For me .

This post is for me and for any one else who is worried that the world has gone mad.

The lilies smell incredible and have withstood lashing rain and hail.

The view is dawn this morning.

Flaming June

This month has roared by. The start was so beautiful it took my breath away .

Not my garden!

Peonies and sweet peas, rose gardens laden with perfume and delphiniums the colours of Greek seas.

Mornings absolutely crammed with astounding moths and then such heat that we had to close the shutters and imagine there was no outside and read scratchy novels inside.

Then the storms cleared the polluted air and we cracked open the windows again. Suddenly the lawn was fissured and brown, the peonies were long gone and the roses were fried, but the everlasting Sweetpea explosively scrambling over everything. The red currants and gooseberries were ripe to falling and the little fig tree, I was sure had died, put out green leaves.

The month isn’t over . The rain has revived so much, and June flames on !

Story of the night

One of the reasons I like moths are their names. The names are redolent of Victorian parsonages , where I imagine bewhiskered vicars pouring over newly caught specimens and allowing themselves a rare flight of fancy, as they coin a name for their new find.

The practice still continues. A recently named moth is a type of rustic moth is called Clancy’s Rustic after Mr Clancy, who first identified it in Britain . I caught this moth in my light trap in France last year and was impressed by the gold outline of the diagnostic kidney mark on its wing.

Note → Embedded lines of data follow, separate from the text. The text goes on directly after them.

(* ===== verification/Lifespan.v ===== *)
(** [app._lifespan]: start-up and shut-down of the process, over the components
    they start and stop. *)
From S2P Require Import Prelude PyStr PyDict Json JsonText PyTime Errors Kafka Listener Models World Samples Database Isolation PyVal TenantConfig Auth HotStore Http RateLimit Validator Graph Signing Feedback Slm App.
Local Open Scope Z_scope.

(** What the calls to the outside raise, if they do: the migration run, the pool,
    the broker, the configuration files of the validator; and on the way out the
    broker, the Redis client and the pool. *)
Record outside := Outside {
  at_migrate : option exn; at_pool : option exn; at_broker : option exn; at_validator : option exn;
  at_broker_stop : option exn; at_redis_close : option exn; at_pool_close : option exn }.

Section Lifespan.
Context `{Env} `{Environ} `{Ed25519}.

(** The process: the state the requests act on, the started components, and what
    [app.state] holds once start-up is through. *)
Record running := Running {
  ru_client : client_choice; ru_signer : LocalKeySigner; ru_fail_rate : Q; ru_factor : Q }.
Record process := Process {
  pc_world : world; pc_kafka : producer; pc_listener : consumer; pc_key_file : option string;
  pc_feedback : bool; pc_state : option running }.

Definition fault (o : option exn) : prog exn process unit :=
  match o with Some e => raise e | None => mret tt end.
Definition on_world {A} (m : M A) : prog exn process A := λ p,
  let '(r, w) := m (pc_world p) in
  (r, Process w (pc_kafka p) (pc_listener p) (pc_key_file p) (pc_feedback p) (pc_state p)).
Definition on_kafka {A} (m : prog exn producer A) : prog exn process A := λ p,
  let '(r, k) := m (pc_kafka p) in
  (r, Process (pc_world p) k (pc_listener p) (pc_key_file p) (pc_feedback p) (pc_state p)).
Definition on_listener (f : consumer → consumer) : prog exn process unit := λ p,
  (Ok tt, Process (pc_world p) (pc_kafka p) (f (pc_listener p)) (pc_key_file p) (pc_feedback p) (pc_state p)).
Definition on_key_file {A} (m : prog exn (option string) A) : prog exn process A := λ p,
  let '(r, k) := m (pc_key_file p) in
  (r, Process (pc_world p) (pc_kafka p) (pc_listener p) k (pc_feedback p) (pc_state p)).
Definition set_feedback (b : bool) : prog exn process unit := λ p,
  (Ok tt, Process (pc_world p) (pc_kafka p) (pc_listener p) (pc_key_file p) b (pc_state p)).
Definition set_state (r : running) : prog exn process unit := λ p,
  (Ok tt, Process (pc_world p) (pc_kafka p) (pc_listener p) (pc_key_file p) (pc_feedback p) (Some r)).

(** [os.environ.get("MIGRATIONS_AUTO_APPLY", "false").lower() == "true"]. *)
Definition migrations_auto_apply : bool :=
  str_eqb (lower (default "false" (environ "MIGRATIONS_AUTO_APPLY"))) "true".
(** [SimulatorCollectorAIClient.from_env]: the failure rate. *)
Definition fail_rate_from_env : result exn Q :=
  let s := default "0.0" (environ "COLLECTOR_AI_FAIL_RATE") in
  match float_text s with
  | Some q => Ok q
  | None => Raise (EValueError ("could not convert string to float: '" +:+ s +:+ "'"))
  end.

(** [_lifespan] up to its [yield]; [factor] is the configured acceleration and [n]
    the draw for a new signing key. *)
Definition startup (o : outside) (factor : Q) (n : nat) : prog exn process unit :=
  when migrations_auto_apply (fault (at_migrate o));;
  fault (at_pool o);; on_world Database.connect;;
  on_world hs_connect;;
  on_kafka (producer_start (at_broker o));;
  on_listener Listener.start;;
  signer ← on_key_file (from_path n "dev-key-1");
  policy_client ← lift select_policy_client;
  fault (at_validator o);;
  rate ← lift fail_rate_from_env;
  scheduler ← lift (scheduler_factor (Some factor) None);
  set_state {| ru_client := policy_client; ru_signer := signer; ru_fail_rate := rate; ru_factor := scheduler |};;
  set_feedback true.

(** The [finally] block. *)
Definition shutdown (o : outside) : prog exn process unit :=
  set_feedback false;;
  on_listener (λ c, (Listener.stop c).1);;
  on_kafka (producer_stop (at_broker_stop o));;
  fault (at_redis_close o);; on_world hs_close;;
  fault (at_pool_close o);; on_world Database.close.

(** The whole life of the process: the requests are served between the two, and
    the [finally] block runs whatever they end in. *)
Definition finally {A} (m : prog exn process A) (f : prog exn process unit) : prog exn process A := λ p,
  let '(r, p1) := m p in
  match f p1 with (Ok _, p2) => (r, p2) | (Raise e, p2) => (Raise e, p2) end.
Definition lifespan {A} (o : outside) (factor : Q) (n : nat) (serve : prog exn process A) : prog exn process A :=
  startup o factor n;; finally serve (shutdown o).

(** What [app.state] shows the handlers; [prom] is [generate_latest]. *)
Definition state_of (prom : list metric → string) (p : process) : app_state :=
  {| ratelimit_disabled := false; has_ratelimit_deps := bool_decide (is_Some (pc_state p));
     has_kafka := bool_decide (is_Some (pc_state p)); generate_latest := prom |}.

(** * Facts *)
(** A process that has not started anything. *)
Definition cold (p : process) : Prop :=
  w_pool (pc_world p) = false ∧ w_redis_client (pc_world p) = false ∧ p_producer (pc_kafka p) = None ∧
  held (pc_listener p) = 0%nat ∧ cs_task (pc_listener p) = None ∧ pc_feedback p = false.
(** Everything the process needs is up. *)
Definition serving (p : process) : Prop :=
  w_pool (pc_world p) = true ∧ w_redis_client (pc_world p) = true ∧ p_producer (pc_kafka p) = Some true ∧
  (∃ ph, cs_task (pc_listener p) = Some ph) ∧ pc_feedback p = true ∧
  ∃ r, pc_state p = Some r ∧ select_policy_client = Ok (ru_client r) ∧ (0 < ru_factor r)%Q.

Lemma fault_ok o p u p' : fault o p = (Ok u, p') → o = None ∧ p' = p.
Proof. destruct o; simpl; unfold raise, mret, prog_ret; intros; by simplify_eq. Qed.
Lemma scheduler_positive f q : scheduler_factor (Some f) None = Ok q → (0 < q)%Q.
Proof.
  unfold scheduler_factor. simpl. destruct (Qle_bool f 0) eqn:E; [done|]. intros [= <-].
  apply QArith_base.Qnot_le_lt. intros Hle. apply QArith_base.Qle_bool_iff in Hle. congruence.
Qed.
Lemma from_path_file n kid file s file' : from_path n kid file = (Ok s, file') → is_Some file'.
Proof.
  unfold from_path. run_prog. destruct file as [text|]; simpl.
  - destruct (load_pem text) as [[sk|]|e]; simpl; intros; simplify_eq; eauto.
  - intros. simplify_eq. eauto.
Qed.

Lemma producer_started f k k' : producer_start f k = (Ok tt, k') → p_producer k = None →
  k' = Producer (Some true) (p_sent k).
Proof. unfold producer_start. run_prog. intros E Hk. rewrite Hk in E. destruct f; simpl in E; by simplify_eq. Qed.

Lemma startup_outcome o factor n p p' : cold p → startup o factor n p = (Ok tt, p') →
  serving p' ∧ ∀ r, pc_state p' = Some r → ru_factor r = factor.
Proof.
  intros (_ & _ & Hk & _ & Ht & _) E. unfold startup in E.
  apply bind_inv_ok in E as ([] & p1 & E1 & E).
  assert (p1 = p) as ->.
  { unfold when in E1. destruct migrations_auto_apply; [by apply fault_ok in E1 as [_ ->]|]. by injection E1. }
  apply bind_inv_ok in E as ([] & p2 & [_ ->]%fault_ok & E).
  apply bind_inv_ok in E as ([] & p3 & E3 & E). unfold on_world, Database.connect, modify in E3. injection E3 as <-.
  apply bind_inv_ok in E as ([] & p4 & E4 & E). unfold on_world, hs_connect, modify in E4. injection E4 as <-.
  apply bind_inv_ok in E as ([] & p5 & E5 & E). unfold on_kafka in E5.
  destruct (producer_start (at_broker o) _) as [r k] eqn:Ek. injection E5 as -> <-.
  apply producer_started in Ek as ->; [|exact Hk].
  apply bind_inv_ok in E as ([] & p6 & E6 & E). unfold on_listener in E6. injection E6 as <-.
  apply bind_inv_ok in E as (signer & p7 & E7 & E). unfold on_key_file in E7.
  destruct (from_path n "dev-key-1" _) as [[s|e] file']; [|done]. injection E7 as -> <-.
  apply bind_inv_ok in E as (c & p8 & E8 & E). unfold lift in E8.
  destruct select_policy_client as [c0|] eqn:Ec; [|done]. injection E8 as -> <-.
  apply bind_inv_ok in E as ([] & p9 & [_ ->]%fault_ok & E).
  apply bind_inv_ok in E as (rate & p10 & E10 & E). unfold lift in E10.
  destruct fail_rate_from_env as [q|]; [|done]. injection E10 as -> <-.
  apply bind_inv_ok in E as (f & p11 & E11 & E). unfold lift in E11.
  destruct (scheduler_factor (Some factor) None) as [f0|] eqn:Ef; [|done]. injection E11 as -> <-.
  apply bind_inv_ok in E as ([] & p12 & E12 & E). unfold set_state, set_feedback in *. injection E12 as <-. injection E as <-.
  split; [|intros r [= <-]; simpl; unfold scheduler_factor in Ef; simpl in Ef; by destruct (Qle_bool factor 0); simplify_eq].
  unfold serving. simpl. split_and!; try done.
  - unfold Listener.start. rewrite Ht. by eexists.
  - eexists. split_and!; [done|exact Ec|]. by eapply scheduler_positive.
Qed.
Lemma startup_serving o factor n p p' : cold p → startup o factor n p = (Ok tt, p') → serving p'.
Proof. intros Hc E. by apply (startup_outcome o factor n p). Qed.

Lemma shutdown_cold o p : at_broker_stop o = None → at_redis_close o = None → at_pool_close o = None →
  (shutdown o p).1 = Ok tt ∧ cold (shutdown o p).2 ∧
  w_tasks (pc_world (shutdown o p).2) = w_tasks (pc_world p).
Proof.
  intros Hb Hr Hp. unfold shutdown, on_kafka, producer_stop, on_world, fault. rewrite Hb, Hr, Hp.
  destruct p as [w k l f b s]. run_prog. unfold cold.
  destruct (p_producer k) eqn:Ek; simpl; split_and!; try done;
    unfold Listener.stop; destruct (cs_conn l) as [[]|] eqn:El; simpl; by rewrite ?El.
Qed.

(** Nothing is undone when start-up fails: the pool opened before the broker
    refused stays open, and when the broker refuses to stop, the Redis client and
    the pool are left open. *)
Theorem partial_lifespan_leaks (o : outside) (factor : Q) (n : nat) (p : process) (e : exn) :
  (cold p → migrations_auto_apply = false → at_pool o = None → at_broker o = Some e →
    ∃ p', startup o factor n p = (Raise e, p') ∧ w_pool (pc_world p') = true) ∧
  (serving p → at_broker_stop o = Some e →
    ∃ p', shutdown o p = (Raise e, p') ∧ w_pool (pc_world p') = true ∧ w_redis_client (pc_world p') = true).
Proof.
  split.
  - intros (_ & _ & Hk & _) Hm Hp Hb. unfold startup. rewrite Hm, Hp. unfold on_kafka, producer_start. rewrite Hb.
    destruct p as [w k l f b s]. run_prog. rewrite Hk. simpl. by eexists.
  - intros (Hp & Hr & Hk & _) Hb. unfold shutdown, on_kafka, producer_stop. rewrite Hb.
    destruct p as [w k l f b s]. run_prog. rewrite Hk. simpl. by eexists.
Qed.
End Lifespan.

(** Once start-up is through the process is ready: pool, Redis client, producer,
    listener and feedback task are up, the limiter is wired in, the policy client
    is the one the environment selects, the clock runs forward, and the readiness
    endpoint answers 200 as soon as Redis answers a ping. *)
Theorem startup_ready `{Env} `{Environ} `{Ed25519} (o : outside) (factor : Q) (n : nat) (p p' : process)
    (prom : list metric → string) :
  cold p → startup o factor n p = (Ok tt, p') →
  serving p' ∧ has_ratelimit_deps (state_of prom p') = true ∧
  (redis_fault (w_redis_n (pc_world p')) = None →
    ∃ r w, ready (state_of prom p') (pc_world p') = (Ok r, w) ∧ rs_status r = 200).
Proof.
  intros Hc E. pose proof (startup_serving _ _ _ _ _ Hc E) as Hs.
  destruct Hs as (Hp & Hr & Hk & Hl & Hf & r & Er & Hsel & Hpos). split_and!.
  - unfold serving. naive_solver.
  - unfold state_of. by rewrite Er.
  - intros Hq. unfold ready, attempt, ping, hs_ping, command, state_of. run_prog. rewrite Hp, Hr. simpl.
    rewrite Hq, Er. simpl. by eexists _, _.
Qed.

(** C36. Whatever serving ends in, also an exception, the process gives back what start-up
    acquired: after a lifespan that started, and whose resources close without error, no
    pool, Redis client, producer or listener connection is left, the listener task and the
    feedback task have ended, and the outcome is the one serving had.  The graph runs and
    erasures that requests scheduled are not among what it ends: exactly those still
    scheduled when serving ended are left, neither cancelled nor awaited. *)
Theorem lifespan_releases `{Env} `{Environ} `{Ed25519} {A} (o : outside) (factor : Q) (n : nat)
    (serve : prog exn process A) (p p1 : process) :
  startup o factor n p = (Ok tt, p1) →
  at_broker_stop o = None → at_redis_close o = None → at_pool_close o = None →
  (lifespan o factor n serve p).1 = (serve p1).1 ∧ cold (lifespan o factor n serve p).2 ∧
  w_tasks (pc_world (lifespan o factor n serve p).2) = w_tasks (pc_world (serve p1).2).
Proof.
  intros E Hb Hr Hp. unfold lifespan. rewrite (bind_ok _ _ _ _ _ E). unfold finally.
  destruct (serve p1) as [r p2]. destruct (shutdown_cold o p2 Hb Hr Hp) as (E1 & Hc & Ht).
  destruct (shutdown o p2) as [[[]|e] p3]; simpl in *; by simplify_eq.
Qed.

(** * Samples *)
Module LifespanSamples.
Definition fine : outside := Outside None None None None None None None.
#[global] Instance toy : Ed25519 := SigningSamples.toy.
#[global] Instance env : Env := Samples.env.
#[global] Instance unset : Environ := λ _, None.
Definition p0 : process :=
  Process (upd_redis_client (λ _, false) (upd_pool (λ _, false) Samples.start)) new_producer new_consumer
    None false None.
Definition p1 : process := (startup fine 60 7 p0).2.
(** A request that schedules an erasure is served before the process is stopped. *)
Definition left_over : task :=
  TErase "acme" "R1" (Models.Build_ErasureRequest "vehicle" "VIN-1" "erased").
Definition serve : prog exn process unit :=
  on_world (spawn left_over);; raise (ERuntimeError "stopped").
End LifespanSamples.

Lemma startup_ready_witness :
  has_ratelimit_deps (state_of (λ _, "") LifespanSamples.p1) = true ∧
  ∃ r w, ready (H := LifespanSamples.env) (state_of (λ _, "") LifespanSamples.p1) (pc_world LifespanSamples.p1) = (Ok r, w) ∧
    rs_status r = 200.
Proof.
  destruct (startup_ready (H := LifespanSamples.env) (H0 := LifespanSamples.unset) (H1 := LifespanSamples.toy)
    LifespanSamples.fine 60 7 LifespanSamples.p0 LifespanSamples.p1 (λ _, "")) as (_ & Hd & Hr).
  - repeat split.
  - vm_compute. reflexivity.
  - split; [exact Hd|]. apply Hr. vm_compute. reflexivity.
Defined.

Lemma lifespan_releases_witness :
  let end_ := (lifespan (H := LifespanSamples.env) (H0 := LifespanSamples.unset) (H1 := LifespanSamples.toy)
    LifespanSamples.fine 60 7 LifespanSamples.serve LifespanSamples.p0).2 in
  cold end_ ∧ w_tasks (pc_world end_) = w_tasks (pc_world (LifespanSamples.serve LifespanSamples.p1).2).
Proof.
  apply (lifespan_releases (H := LifespanSamples.env) (H0 := LifespanSamples.unset) (H1 := LifespanSamples.toy)
    LifespanSamples.fine 60 7 LifespanSamples.serve
    LifespanSamples.p0 LifespanSamples.p1); [vm_compute; reflexivity|reflexivity..].
Defined.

Other moths also have wonderfully distinctive names. My current favourites are the Uncertain and the Red- necked footman. The pinky freckled moth is rather romantically called the Maiden’s Blush and the flashy spotted moth is a Scarlet Tiger. There is a dark Grey Dagger, an Old Lady , a Gypsy Moth, an Elephant Hawk moth and a Silver Cloud, to name but a few.

It is too hot to go out today so I think I will concoct a story involving an old lady with a grey dagger who fools the red necked footman into allowing the uncertain, blushing maiden to meet the scarlet tiger, before disappearing on a silver cloud pursued by a random elephant riding a huge hawk.

I think that I might have been out in the sun too much – roll on the night!

No Mow May – retrospective.

I stopped mowing my lawn as soon as I had one.

We once rented part of a very old bake house that belonged to Garsington Manor in Oxfordshire. We were responsible for a dank patch of grass next to the village pond. In the first no mow spring, early purple orchids came up.

We moved to Wales and eventually put down a deposit on a bungalow on the edge of a venerable town. Masses of ox- eye daisies came up along with red campion and dandelions . We were not yet brave enough to let them all grow, but soon learnt that you could mow paths through your “meadow” and this semblance of order kept the neighbours happy.

In the tropical countries in which we subsequently lived, lawns were rare and generally composed of tough mat grasses that had never been meadowlands, but not cutting the grass still allowed bigger ant hills to flourish and ant loving birds to feed.

In France we bought a flat slab of lawn surrounded by low maintenance evergreens and chicken wire. Our cat was deeply unimpressed, as there was no where to hide and absolutely no life to hunt. We agreed with him and took to diligent neglect or re-wilding, as it is more fashionably called.

Birch trees, ash, dogwood, spindle and wild privet self seeded and in a corner we let them all grow. In the grass; hawks bit, eye bright, ladies smock, bugle, daisies and dandelions, sedges and plantains, fox and cubs, primroses and cowslips, teasels, evening primroses and mulleins appeared in their seasons. We collected local wild seeds and threw them in for good measure. The ox eye daisies and the hay rattle never took, like wise the foxgloves, but then it all depends of what type of soil you have and when you eventually do cut the grass.

If you never cut the grass, then bushes and finally trees will take over. We allowed this happen in a part of the garden and now that part is full of nesting birds and mice and hedgehogs. The cats now have so many places to hunt, sun and to hide that they are happy to stay safe in our garden away from the traffic and the thundering computer driven tractors.

There is no down side to not mowing your lawn. You have more time to enjoy your garden, the garden is infinitely quieter and the difference to the amount of life that will live with you in your garden, is absolutely staggering .

No Mow May, No Mow June and a bit of mowing if you don’t want a forest glade. What could be easier!???

Hart’s Tongue

These beautiful ferns stay green all through the darkest months of winter and when they make new leaves in the spring, the slowly uncurling fronds look like the soft tongue of a female deer – a hart.

I decided that the world had gone to hell in a hand basket when I saw a venerable old pub in the Cotswolds had changed its sign from that of a deer, to that of a cheesy looking gold heart and of course the spelling of the name was changed from the Golden Hart to the Golden Heart.

I have since realised that there are other things more worthy of getting angry about in the world and so I enjoy watching the ferns unfurl in the late spring and imagining that a real deer might even lick the rain from their glossy surface.